*** Opening of ENTRIES PROVIDED ***
(** * NewsMind: a shallow embedding of the ingestion and retrieval core

    Python values are modelled as follows.
    - A Python [str] is a list of Unicode code points ([list Z]).
    - A Python [float] (and a numpy float64 scalar) is a primitive IEEE
      binary64 value ([PrimFloat.float]).
    - A call that can raise returns a [res]: [Ret v] or [Raise e].
    - External services (OpenAI, NewsAPI, newspaper3k, the sentence
      transformer) are oracles passed as arguments; an oracle answer
      [None] stands for the call raising.
    - The SQLAlchemy session is explicit state: lists of rows, updated
      only at [db.session.commit()]. *)

From Stdlib Require Import ZArith List Bool String Ascii PrimFloat Sorted Lia.
Import ListNotations.
Open Scope Z_scope.

(** ** Python strings and exceptions *)

Definition str := list Z.

(** The code points of an ASCII string literal. *)
Definition lit (s : string) : str :=
  map (fun a => Z.of_nat (nat_of_ascii a)) (list_ascii_of_string s).

(** [str.isspace] for one code point (Python's [Py_UNICODE_ISSPACE]). *)
Definition py_isspace (c : Z) : bool :=
  ((9 <=? c) && (c <=? 13)) || ((28 <=? c) && (c <=? 32)) ||
  (c =? 133) || (c =? 160) || (c =? 5760) ||
  ((8192 <=? c) && (c <=? 8202)) || (c =? 8232) || (c =? 8233) ||
  (c =? 8239) || (c =? 8287) || (c =? 12288).

(** Truthiness of a string: [not s] holds exactly for [""]. *)
Definition truthy (s : str) : bool :=
  match s with [] => false | _ => true end.

Fixpoint lstrip (s : str) : str :=
  match s with
  | c :: s' => if py_isspace c then lstrip s' else s
  | [] => []
  end.

(** [s.strip()] *)
Definition strip (s : str) : str := rev (lstrip (rev (lstrip s))).

(** [s.lower()] on the ASCII letters; other code points are kept. *)
Definition py_lower (s : str) : str :=
  map (fun c => if (65 <=? c) && (c <=? 90) then c + 32 else c) s.

Fixpoint str_eqb (a b : str) : bool :=
  match a, b with
  | [], [] => true
  | x :: a', y :: b' => (x =? y) && str_eqb a' b'
  | _, _ => false
  end.

Fixpoint is_prefix (p s : str) : bool :=
  match p, s with
  | [], _ => true
  | x :: p', y :: s' => (x =? y) && is_prefix p' s'
  | _, [] => false
  end.

(** [sub in s] *)
Fixpoint py_contains (sub s : str) : bool :=
  is_prefix sub s ||
  match s with [] => false | _ :: s' => py_contains sub s' end.

(** [s.replace(old, new)] for a non-empty [old]: a left-to-right scan
    replacing non-overlapping occurrences.  Each step consumes at least
    one code point, so [length s + 1] steps suffice. *)
Fixpoint replace_fuel (fuel : nat) (old new s : str) : str :=
  match fuel with
  | O => s
  | S fuel' =>
      match s with
      | [] => []
      | c :: s' =>
          if is_prefix old s
          then new ++ replace_fuel fuel' old new (skipn (List.length old) s)
          else c :: replace_fuel fuel' old new s'
      end
  end.

Definition py_replace (s old new : str) : str :=
  replace_fuel (S (List.length s)) old new s.

Inductive exn : Type :=
| RuntimeError (msg : str)
| BaseException (msg : str)
| NotFound.

(** The outcome of a Python call: a value or a raised exception. *)
Inductive res (A : Type) : Type :=
| Ret (a : A)
| Raise (e : exn).
Arguments Ret {A} a.
Arguments Raise {A} e.

(** An environment variable read with [os.getenv]: [None] when unset.
    [not KEY] holds when it is unset or empty. *)
Definition env_set (v : option str) : bool :=
  match v with Some s => truthy s | None => false end.

(** ** modules/embedding_manager.py *)

Definition float := PrimFloat.float.

(** A stored embedding text.  [EJson xs] is the text [json.dumps(xs)] of a
    flat list of floats (what [generate_embedding] writes); [EText s] is a
    text [s] that [json.loads] rejects. *)
Inductive emb : Type :=
| EJson (xs : list float)
| EText (s : str).

(** The empty-vector sentinel [json.dumps([])], i.e. the text ["[]"]. *)
Definition sentinel : emb := EJson [].

(** Truthiness of the stored text: only [""] is falsy ([EJson] texts
    always start with a bracket). *)
Definition emb_truthy (e : emb) : bool :=
  match e with EJson _ => true | EText s => truthy s end.

(** [text == "[]"] on embedding texts. *)
Definition is_sentinel (e : emb) : bool :=
  match e with EJson [] => true | _ => false end.

(** [generate_embedding(text)]; [encode] is [get_model().encode(..).tolist()]. *)
Definition generate_embedding (encode : str -> list float) (text : str) : emb :=
  if negb (truthy text) || negb (truthy (strip text)) then sentinel
  else EJson (encode text).

(** [np.array(json.loads(v))]: [None] when [json.loads] raises. *)
Definition json_loads (e : emb) : option (list float) :=
  match e with EJson xs => Some xs | EText _ => None end.

(** [np.dot] on two 1-D float arrays: the sum of the products, added left
    to right; arrays of different lengths raise [ValueError] ([None]). *)
Definition np_dot (v1 v2 : list float) : option float :=
  if Nat.eqb (List.length v1) (List.length v2)
  then Some (fold_left (fun acc p => PrimFloat.add acc (PrimFloat.mul (fst p) (snd p)))
                       (combine v1 v2) 0%float)
  else None.

(** [np.linalg.norm(v)] for a 1-D array: [sqrt(v.dot(v))]. *)
Definition np_norm (v : list float) : float :=
  match np_dot v v with Some d => PrimFloat.sqrt d | None => 0%float end.

(** [compute_similarity(vec1, vec2)]; every exception inside the [try]
    ends in [return 0.0]. *)
Definition compute_similarity (vec1 vec2 : emb) : float :=
  match json_loads vec1, json_loads vec2 with
  | Some v1, Some v2 =>
      if Nat.eqb (List.length v1) 0 || Nat.eqb (List.length v2) 0 then 0%float
      else match np_dot v1 v2 with
           | Some d => PrimFloat.div d (PrimFloat.mul (np_norm v1) (np_norm v2))
           | None => 0%float
           end
  | _, _ => 0%float
  end.

(** ** modules/summarizer.py *)

Definition nl : str := [10].
Definition dq : str := [34].

Definition summary_unavailable : str := lit "Summary unavailable.".
Definition label_positive : str := lit "positive".
Definition label_neutral : str := lit "neutral".
Definition label_negative : str := lit "negative".

(** The f-string prompt of [summarize_article] (its fixed instruction text,
    with the indentation of the source left out). *)
Definition summary_prompt (title safe_text : str) : str :=
  lit "You are a professional news summarization assistant." ++ nl ++ nl ++
  lit "Summarize the article below into **2-3 concise bullet points**, " ++
  lit "focusing only on the factual content. " ++
  lit "Avoid personal opinions, speculation, or emotional wording." ++ nl ++ nl ++
  lit "Each bullet MUST be on its own line and begin with a hyphen (" ++ dq ++
  lit "- " ++ dq ++ lit "). Do NOT combine multiple bullet points into one line." ++ nl ++
  lit "The summary should be:" ++ nl ++ lit "- factual" ++ nl ++ lit "- concise" ++ nl ++
  lit "- neutral in tone, written clear, plain" ++ nl ++ nl ++
  lit "Title: " ++ title ++ nl ++ nl ++
  lit "Article Content:" ++ nl ++ safe_text ++ nl.

(** The f-string prompt of [analyze_sentiment]. *)
Definition sentiment_prompt (summary_text : str) : str :=
  lit "Determine the sentiment of the news summary below." ++ nl ++ nl ++
  lit "Respond with ONLY one of the following words:" ++ nl ++
  lit "- positive" ++ nl ++ lit "- neutral" ++ nl ++ lit "- negative" ++ nl ++ nl ++
  lit "Summary:" ++ nl ++ summary_text ++ nl.

(** [while "\n\n-" in s: s = s.replace("\n\n-", "\n-")]; every pass
    shortens [s], so [length s + 1] passes suffice. *)
Fixpoint collapse_fuel (fuel : nat) (s : str) : str :=
  match fuel with
  | O => s
  | S fuel' =>
      if py_contains [10; 10; 45] s
      then collapse_fuel fuel' (py_replace s [10; 10; 45] [10; 45])
      else s
  end.

(** The post-processing of the model's answer in [summarize_article]. *)
Definition clean_summary (summary : str) : str :=
  let cleaned := py_replace (py_replace summary (lit ". - ") (nl ++ lit ". - "))
                            [8226] (lit "- ") in
  strip (collapse_fuel (S (List.length cleaned)) cleaned).

(** [summarize_article(title, text)].  [openai_key] is [OPENAI_API_KEY];
    [chat prompt] is [client.chat.completions.create(..)] followed by
    [.choices[0].message.content], [None] when any of it raises. *)
Definition summarize_article (openai_key : option str) (chat : str -> option str)
    (title text : str) : res str :=
  if negb (env_set openai_key)
  then Raise (BaseException (lit "OpenAI API key not set."))
  else
    let safe_text := firstn 6000 text in
    match chat (summary_prompt title safe_text) with
    | Some content => Ret (clean_summary (strip content))
    | None => Ret summary_unavailable
    end.

(** [sentiment not in ["positive", "neutral", "negative"]] *)
Definition is_label (s : str) : bool :=
  str_eqb s label_positive || str_eqb s label_neutral || str_eqb s label_negative.

(** [analyze_sentiment(summary_text)]: the whole call sits in a [try]. *)
Definition analyze_sentiment (chat : str -> option str) (summary_text : str) : res str :=
  match chat (sentiment_prompt summary_text) with
  | Some content =>
      let sentiment := py_lower (strip content) in
      if negb (is_label sentiment) then Ret label_neutral else Ret sentiment
  | None => Ret label_neutral
  end.

(** ** models.py and the database session *)

(** [published_at = item.get("publishedAt") or datetime.utcnow()]: either the
    provider's string or a time read from the clock. *)
Inductive published : Type :=
| PubStr (s : str)
| PubTime (t : Z).

(** A row of [articles]. *)
Record article : Type := mkArticle {
  a_title : str;
  a_author : str;
  a_source : str;
  a_url : str;
  a_category : str;
  a_published_at : published;
  a_fetched_at : Z;
  a_summary : option str;
  a_sentiment : option str;
  a_embedding : option emb
}.

(** A row of [user_articles]; [ua_action] is the JSON text of the list of
    action tags, kept as the list itself. *)
Record user_article : Type := mkUserArticle {
  ua_user_id : Z;
  ua_article_id : Z;
  ua_action : list str;
  ua_rating : option Z;
  ua_notes : option str;
  ua_timestamp : Z
}.

(** A row of [chat_history]. *)
Record chat_history : Type := mkChat {
  ch_role : str;
  ch_message : str;
  ch_timestamp : Z;
  ch_user_id : Z;
  ch_article_id : option Z
}.

(** Which step of the enrichment chain ran, and for which item URL. *)
Inductive stage : Type := SExtract | SSummarize | SSentiment | SEmbed.

(** Calls to external services, in the order they are made. *)
Inductive event : Type :=
| EvNewsRequest (topic : str)
| EvStage (st : stage) (url : str).

(** The committed database, the clock read by [datetime.utcnow()] (each
    read advances it) and the trace of external calls. *)
Record state : Type := mkState {
  st_articles : list article;
  st_user_articles : list user_article;
  st_chat : list chat_history;
  st_clock : Z;
  st_trace : list event
}.

(** A state-and-exception monad: an exception keeps the state reached so
    far, since committed rows stay committed. *)
Definition M (A : Type) : Type := state -> res A * state.

Definition ret {A : Type} (a : A) : M A := fun s => (Ret a, s).

Definition bind {A B : Type} (m : M A) (k : A -> M B) : M B :=
  fun s => match m s with
           | (Ret a, s') => k a s'
           | (Raise e, s') => (Raise e, s')
           end.

Notation "x <- m ;; k" := (bind m (fun x => k))
  (at level 61, m at next level, right associativity).
Notation "m ;;; k" := (bind m (fun _ => k))
  (at level 61, right associativity).

Definition raise {A : Type} (e : exn) : M A := fun s => (Raise e, s).

Definition lift {A : Type} (r : res A) : M A := fun s => (r, s).

Definition utcnow : M Z :=
  fun s => (Ret (st_clock s),
            mkState (st_articles s) (st_user_articles s) (st_chat s)
                    (Z.succ (st_clock s)) (st_trace s)).

Definition emit (ev : event) : M unit :=
  fun s => (Ret tt,
            mkState (st_articles s) (st_user_articles s) (st_chat s)
                    (st_clock s) (st_trace s ++ [ev])).

Definition get_articles : M (list article) := fun s => (Ret (st_articles s), s).

(** [Article.query.filter_by(url=url).first()] is not [None]. *)
Definition url_exists (url : str) (arts : list article) : bool :=
  existsb (fun a => str_eqb (a_url a) url) arts.

(** [db.session.add(article); db.session.commit()]: the commit enforces the
    [unique=True] constraint on [Article.url] (the other non-null columns are
    always filled by the callers); on a violation it raises and the caller's
    [except] branch rolls the row back, which [Ret false] reports. *)
Definition commit_article (a : article) : M bool :=
  fun s =>
    if url_exists (a_url a) (st_articles s)
    then (Ret false, s)
    else (Ret true,
          mkState (st_articles s ++ [a]) (st_user_articles s) (st_chat s)
                  (st_clock s) (st_trace s)).

(** ** modules/news_fetcher.py *)

(** A JSON field read with [.get(key, default)]: missing, [null] or a string. *)
Inductive jfield : Type :=
| JMissing
| JNull
| JStr (s : str).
*** Close of ENTRIES PROVIDED ***
## TASK INSTRUCTIONS
From the line holding "with ONLY one" to the line holding "str_eqb s label_positive", inclusive, restate each line above exactly as written.

## ANSWER TO THIS EXERCISE
  lit "Respond with ONLY one of the following words:" ++ nl ++
  lit "- positive" ++ nl ++ lit "- neutral" ++ nl ++ lit "- negative" ++ nl ++ nl ++
  lit "Summary:" ++ nl ++ summary_text ++ nl.

(** [while "\n\n-" in s: s = s.replace("\n\n-", "\n-")]; every pass
    shortens [s], so [length s + 1] passes suffice. *)
Fixpoint collapse_fuel (fuel : nat) (s : str) : str :=
  match fuel with
  | O => s
  | S fuel' =>
      if py_contains [10; 10; 45] s
      then collapse_fuel fuel' (py_replace s [10; 10; 45] [10; 45])
      else s
  end.

(** The post-processing of the model's answer in [summarize_article]. *)
Definition clean_summary (summary : str) : str :=
  let cleaned := py_replace (py_replace summary (lit ". - ") (nl ++ lit ". - "))
                            [8226] (lit "- ") in
  strip (collapse_fuel (S (List.length cleaned)) cleaned).

(** [summarize_article(title, text)].  [openai_key] is [OPENAI_API_KEY];
    [chat prompt] is [client.chat.completions.create(..)] followed by
    [.choices[0].message.content], [None] when any of it raises. *)
Definition summarize_article (openai_key : option str) (chat : str -> option str)
    (title text : str) : res str :=
  if negb (env_set openai_key)
  then Raise (BaseException (lit "OpenAI API key not set."))
  else
    let safe_text := firstn 6000 text in
    match chat (summary_prompt title safe_text) with
    | Some content => Ret (clean_summary (strip content))
    | None => Ret summary_unavailable
    end.

(** [sentiment not in ["positive", "neutral", "negative"]] *)
Definition is_label (s : str) : bool :=
  str_eqb s label_positive || str_eqb s label_neutral || str_eqb s label_negative.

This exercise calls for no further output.